Cada vez que Banksy da uno de sus “saltos” vuelve la polémica. Desde los tiempos más antiguos algo inexplicable lleva al hombre a extrovertir y a plasmar sus pasiones en el muro. Del pintor de Altamira al grafitero actual, pasando por el “Estanislao ama a Pepita” tatuado en la corteza de un árbol.
Ya de niños todos hemos tenido la pulsión de arañar, rayar o manchar paredes. ¿Es el mismo impulso que impele al artista contemporáneo y al grafitero a expresarse con su obra? Probablemente. La necesidad de “explicarse” es consubstancial a la naturaleza humana ¿Podríamos calificar de artistas a nuestros antepasados cavernícolas? Sin duda.
Además no hay que olvidar el aspecto exorcizante de toda práctica artística, o sea: una manera de domesticar y hacer más comprensible, quizá más soportable, la vida cotidiana por medio de imágenes, dibujos y ensoñaciones en la pared o en la cueva. El artista plasma lo que siente y lo que le disgusta. Es lo que le ocurre al grafitero: no le gusta el sistema. Está en contra y lo muestra con lo que tiene a mano, con la práctica más antigua.
El artista plasma lo que siente y lo que le disgusta; es lo que le ocurre al grafitero: no le gusta el sistema
Desde sus inicios, en la marginalidad del River Bronx, el grafiti ha ido evolucionando estética y socialmente. Los grupos de jóvenes vinculados al breakdance, al hip-hop y a la música de los MC5 tenían en sus pintadas la expresión plástica del antisistema. El metro de Nueva York era su Altamira. Y el barrio, la tribu, y el grupo: una cultura de un cierto salvajismo ingenuo.

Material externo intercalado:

(** C10: on a router constructed with [enableMetrics: false], after any
    earlier invocations, one more invocation leaves the history empty and
    [totalReceipts], [totalCost] and the derived values at 0, while
    [simpleCount] moves when the request is routed to Groq and [complexCount]
    when the Claude path runs; so the two counters sum to more than
    [totalReceipts]. *)
Theorem metrics_disabled_counts_without_recording {R : Type} `{JsNumber R}
    (detector : SimpleReceiptDetector.t R) (config : PartialConfig R)
    (requests : list (Adapters R * OcrInput))
    (adapters : Adapters R) (input : OcrInput) :
  enableMetrics_opt config = Some false ->
  let zero := num_dec 0 1 in
  let w := invocations requests (fresh detector config) in
  let w' := snd (extractReceipt adapters input w) in
  let m' := getMetrics (self w') in
  getAttempts (self w') = [] /\
  totalReceipts m' = 0 /\
  totalCost m' = zero /\
  groqSuccessRate m' = zero /\
  avgCostPerReceipt m' = zero /\
  savingsVsClaudeOnly m' = zero /\
  manualReviewRate m' = zero /\
  simpleCount m' =
    simpleCount (metrics (self w)) + (if routesToGroq (self w) input then 1 else 0) /\
  complexCount m' =
    complexCount (metrics (self w)) +
    (if preciseRuns adapters (self w) input then 1 else 0) /\
  totalReceipts m' < simpleCount m' + complexCount m'.
Proof.
  intros Hcfg. cbv zeta. unfold getAttempts, getMetrics.
  assert (Hoff0 : enableMetrics (HybridOcrStrategy.config (self (fresh detector config))) = false).
  { cbn. now rewrite Hcfg. }
  pose proof (invocations_metrics_disabled requests (fresh detector config) Hoff0) as Hseq.
  set (w := invocations requests (fresh detector config)) in *.
  assert (Hoff : enableMetrics (HybridOcrStrategy.config (self w)) = false).
  { destruct Hseq as (Hc & _). now rewrite <- Hc. }
  destruct (extractReceipt_metrics_disabled adapters input w Hoff)
    as (Hstep & Hsimple & Hcomplex).
  pose proof (sameLedger_trans Hseq Hstep) as Hall.
  destruct Hall as (_ & _ & Ha & Hn & Hc & Hg & Hv & Hs & Hm).
  rewrite <- Ha, <- Hn, <- Hc, <- Hg, <- Hv, <- Hs, <- Hm.
  repeat (split; [reflexivity || assumption|]).
  rewrite Hsimple, Hcomplex. unfold preciseRuns.
  change (totalReceipts (metrics (self (fresh detector config)))) with 0.
  destruct (routesToGroq (self w) input); lia.
Qed.

(** Two demo receipts served with [enableMetrics: false]: one by Groq, one by
    Claude, and nothing recorded. *)
Lemma metrics_disabled_counts_without_recording_witness :
  let w := invocations (R:=float) [(bothUp, sevenEleven)] (fresh newByName metricsOff) in
  let w' := snd (extractReceipt bothUp restaurant w) in
  getAttempts (self w') = [] /\
  totalReceipts (getMetrics (self w')) = 0 /\
  simpleCount (getMetrics (self w')) = 1 /\
  complexCount (getMetrics (self w')) = 1.
Proof.
  cbv zeta.
  destruct (@metrics_disabled_counts_without_recording float _ newByName metricsOff
              [(bothUp, sevenEleven)] bothUp restaurant eq_refl)
    as (Ha & Hn & _ & _ & _ & _ & _ & Hs & Hc & _).
  split; [exact Ha|]. split; [exact Hn|].
  split; [rewrite Hs | rewrite Hc]; vm_compute; reflexivity.
Defined.

(* ------------------------------------------------------------------ *)
(** ** The classifier *)

(** Comparison and [Math.min] of the exact instance, as order facts. *)
Lemma Q_gtb_iff (a b : Q) : num_ltb b a = true <-> (b < a)%Q.
Proof.
  cbn. rewrite negb_true_iff. split.
  - intros Hle. apply Qnot_le_lt. intros Hab.
    apply Qle_bool_iff in Hab. congruence.
  - intros Hlt. destruct (Qle_bool a b) eqn:Hle; [|reflexivity].
    apply Qle_bool_iff in Hle. exfalso. exact (Qlt_not_le _ _ Hlt Hle).
Qed.

Lemma Q_min_is_Qmin (a b : Q) : (num_min a b == Qmin a b)%Q.
Proof.
  cbn. destruct (Qle_bool a b) eqn:Hle.
  - apply Qle_bool_iff in Hle. symmetry. now apply Q.min_l.
  - symmetry. apply Q.min_r. apply Qlt_le_weak, Qnot_le_lt.
    intros Hab. apply Qle_bool_iff in Hab. congruence.
Qed.

(** The confidence of the source over exact numbers, for any features: the
    weighted sum times the penalties, capped at 1. *)
Lemma calculateConfidence_capped (f : Features Q) :
  (calculateConfidence (Some f) == Qmin (spec_weightedSum f * spec_penalty f) 1)%Q.
Proof.
  unfold calculateConfidence. cbv zeta. rewrite Q_min_is_Qmin.
  apply Q.min_compat; [|reflexivity].
  unfold spec_weightedSum, spec_penalty. cbn [num_add num_mul num_dec Q_JsNumber].
  destruct (hasStandardFormat f), (hasHandwriting f), (hasFading f); ring.
Qed.

Lemma spec_weighted_penalised_nonneg (f : Features Q) :
  (0 <= brightness f)%Q -> (0 <= textDensity f)%Q ->
  (0 <= spec_weightedSum f * spec_penalty f)%Q.
Proof.
  intros Hb Ht. unfold spec_weightedSum, spec_penalty.
  destruct (hasStandardFormat f), (hasHandwriting f), (hasFading f); lra.
Qed.

(** C6: for a feature snapshot whose brightness and text density are not
    negative, the confidence is the weighted sum 0.4, 0.3, 0.3, times 0.5
    under handwriting and times 0.7 under fading, clamped to [0,1]; and the
    verdict of [classify] carries that confidence. *)
Theorem confidence_is_clamped_weighted_sum (f : Features Q) :
  (0 <= brightness f)%Q ->
  (0 <= textDensity f)%Q ->
  (calculateConfidence (Some f) == spec_confidence f)%Q /\
  (0 <= calculateConfidence (Some f) <= 1)%Q /\
  (forall (this : SimpleReceiptDetector.t Q) (image : string),
     confidence (classify this image) =
     calculateConfidence (Some (extractFeatures this image))).
Proof.
  intros Hb Ht.
  pose proof (spec_weighted_penalised_nonneg f Hb Ht) as Hnonneg.
  pose proof (calculateConfidence_capped f) as Hcap.
  assert (Hmin : (0 <= Qmin (spec_weightedSum f * spec_penalty f) 1)%Q).
  { apply Q.min_glb; [exact Hnonneg | lra]. }
  split; [|split].
  - rewrite Hcap. unfold spec_confidence, spec_clamp01.
    symmetry. now apply Q.max_r.
  - rewrite Hcap. split; [exact Hmin | apply Q.le_min_r].
  - reflexivity.
Qed.

(** The snapshot of scenario A. *)
Lemma confidence_is_clamped_weighted_sum_witness :
  (calculateConfidence (Some (scenarioA (R:=Q))) == spec_confidence scenarioA)%Q /\
  (0 <= calculateConfidence (Some (scenarioA (R:=Q))) <= 1)%Q.
Proof.
  destruct (confidence_is_clamped_weighted_sum (scenarioA (R:=Q)))
    as (Heq & Hrange & _).
  - cbn. lra.
  - cbn. lra.
  - exact (conj Heq Hrange).
Defined.

(** C7: the verdict is simple exactly when the brightness exceeds the
    configured threshold, the layout is a standard one, and neither the
    handwriting nor the fading flag is set; with the default configuration,
    which both copies of the detector are built with, the threshold is 0.6. *)
Theorem isSimple_iff_bright_standard_unmarked :
  (forall (R : Type) (N : JsNumber R) (config : Config R) (f : Features R),
     evaluateSimplicity config (Some f) = true <->
     num_ltb (brightnessThreshold config) (brightness f) = true /\
     hasStandardFormat f = true /\
     hasHandwriting f = false /\
     hasFading f = false) /\
  (forall (R : Type) (N : JsNumber R) (this : SimpleReceiptDetector.t R) (image : string),
     isSimple (classify this image) =
     evaluateSimplicity (SimpleReceiptDetector.config this)
       (Some (extractFeatures this image))) /\
  (forall f : Features Q,
     evaluateSimplicity defaultConfig (Some f) = true <->
     (6 # 10 < brightness f)%Q /\
     hasStandardFormat f = true /\
     hasHandwriting f = false /\
     hasFading f = false) /\
  SimpleReceiptDetector.config (newByName (R:=Q)) = defaultConfig /\
  SimpleReceiptDetector.config (newBySize (R:=Q)) = defaultConfig.
Proof.
  assert (Hgen : forall (R : Type) (N : JsNumber R) (config : Config R) (f : Features R),
     evaluateSimplicity config (Some f) = true <->
     num_ltb (brightnessThreshold config) (brightness f) = true /\
     hasStandardFormat f = true /\
     hasHandwriting f = false /\
     hasFading f = false).
  { intros R N config f. unfold evaluateSimplicity.
    rewrite !andb_true_iff, !negb_true_iff. tauto. }
  split; [exact Hgen|]. split; [reflexivity|]. split; [|split; reflexivity].
  intros f. rewrite Hgen.
  change (brightnessThreshold defaultConfig) with (6 # 10)%Q.
  now rewrite Q_gtb_iff.
Qed.

(** C8, with the sum computed: an input whose feature snapshot is that of
    scenario A is classified simple by a detector with the default
    configuration, and its confidence is the weighted sum
    0.85*0.4 + 0.7*0.3 + 1*0.3, which is 0.85 over exact numbers and
    0x1.b333333333334p-1, one unit in the last place above the literal 0.85,
    in binary64; in both it reaches 0.85. *)
Theorem scenarioA_is_simple_with_confidence_085 :
  (forall (this : SimpleReceiptDetector.t Q) (image : string),
     SimpleReceiptDetector.config this = defaultConfig ->
     extractFeatures this image = scenarioA ->
     isSimple (classify this image) = true /\
     (confidence (classify this image) ==
      (85 # 100) * (4 # 10) + (7 # 10) * (3 # 10) + 1 * (3 # 10))%Q /\
     (confidence (classify this image) == 85 # 100)%Q /\
     (85 # 100 <= confidence (classify this image))%Q) /\
  (forall (this : SimpleReceiptDetector.t float) (image : string),
     SimpleReceiptDetector.config this = defaultConfig ->
     extractFeatures this image = scenarioA ->
     isSimple (classify this image) = true /\
     confidence (classify this image) = 0x1.b333333333334p-1%float /\
     num_leb (num_dec 85 100) (confidence (classify this image)) = true).
Proof.
  split; intros this image Hconfig Hfeatures; unfold classify; cbv zeta;
    cbn [isSimple confidence]; rewrite !Hconfig, !Hfeatures.
  - split; [reflexivity|]. repeat split; vm_compute; try reflexivity; discriminate.
  - repeat split; vm_compute; reflexivity.
Qed.

(** The 7-Eleven demo image, in binary64. *)
Lemma scenarioA_is_simple_with_confidence_085_witness :
  extractFeatures (newByName (R:=float)) "mock-7eleven-receipt" = scenarioA /\
  isSimple (classify (newByName (R:=float)) "mock-7eleven-receipt") = true /\
  num_leb (num_dec 85 100)
    (confidence (classify (newByName (R:=float)) "mock-7eleven-receipt")) = true.
Proof.
  assert (Hfeatures :
    extractFeatures (newByName (R:=float)) "mock-7eleven-receipt" = scenarioA)
    by (vm_compute; reflexivity).
  destruct scenarioA_is_simple_with_confidence_085 as (_ & Hfloat).
  destruct (Hfloat newByName "mock-7eleven-receipt"%string eq_refl Hfeatures)
    as (Hsimple & _ & Hreach).
  exact (conj Hfeatures (conj Hsimple Hreach)).
Defined.

(** The demo image of the 7-Eleven receipt has the features of scenario A in
    the copy that reads the mock name, and so has an image of 85000
    characters in the copy that reads the size (in binary64, where 85000 /
    100000 is the literal 0.85); the confidence of either is not 0.95. And
    the snapshot alone does not make the verdict simple: a detector built
    with [brightnessThreshold] 0.9 derives the same snapshot from the demo
    image and calls it complex, over exact numbers and in binary64. *)
Lemma scenarioA_is_not_095_nor_simple_under_threshold_09 :
  (extractFeatures (newByName (R:=Q)) "mock-7eleven-receipt" = scenarioA /\
   ~ (confidence (classify (newByName (R:=Q)) "mock-7eleven-receipt") == 95 # 100)%Q) /\
  (extractFeatures (newByName (R:=float)) "mock-7eleven-receipt" = scenarioA /\
   PrimFloat.eqb
     (confidence (classify (newByName (R:=float)) "mock-7eleven-receipt"))
     (num_dec 95 100) = false) /\
  (extractFeatures (newBySize (R:=float)) (padding (850 * 100)) = scenarioA /\
   PrimFloat.eqb
     (confidence (classify (newBySize (R:=float)) (padding (850 * 100))))
     (num_dec 95 100) = false) /\
  (extractFeatures (strictByName (R:=Q)) "mock-7eleven-receipt" = scenarioA /\
   isSimple (classify (strictByName (R:=Q)) "mock-7eleven-receipt") = false) /\
  (extractFeatures (strictByName (R:=float)) "mock-7eleven-receipt" = scenarioA /\
   isSimple (classify (strictByName (R:=float)) "mock-7eleven-receipt") = false).
Proof.
  split; [|split; [|split; [|split]]]; split;
    try (vm_compute; reflexivity); vm_compute; discriminate.
Qed.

Por supuesto nada que ver con esa horrible epidemia actual de invadir, embrutecer y mancillar el espacio urbano, con la práctica del tag, una firma repetida infinitamente que mancha coches privados, públicos, negocios humildes y todo lo que sea susceptible de ser atacado por el ego tribal psicópata de bandas callejeras sin ideología ni ética. Ni estética. Nada que ver con la cultura del Bronx en la que se hablaban más de 75 lenguas en un ambiente rapero, marginal y pobre pero creativo. Y nada que ver, claro, con la poética de Banksy ni con el grafiti como práctica y vehículo de expresión artística, urbana. La diferencia es evidente.
Pero, siempre nos quedará Estanislao, que sigue amando a Pepita desde la corteza de un árbol.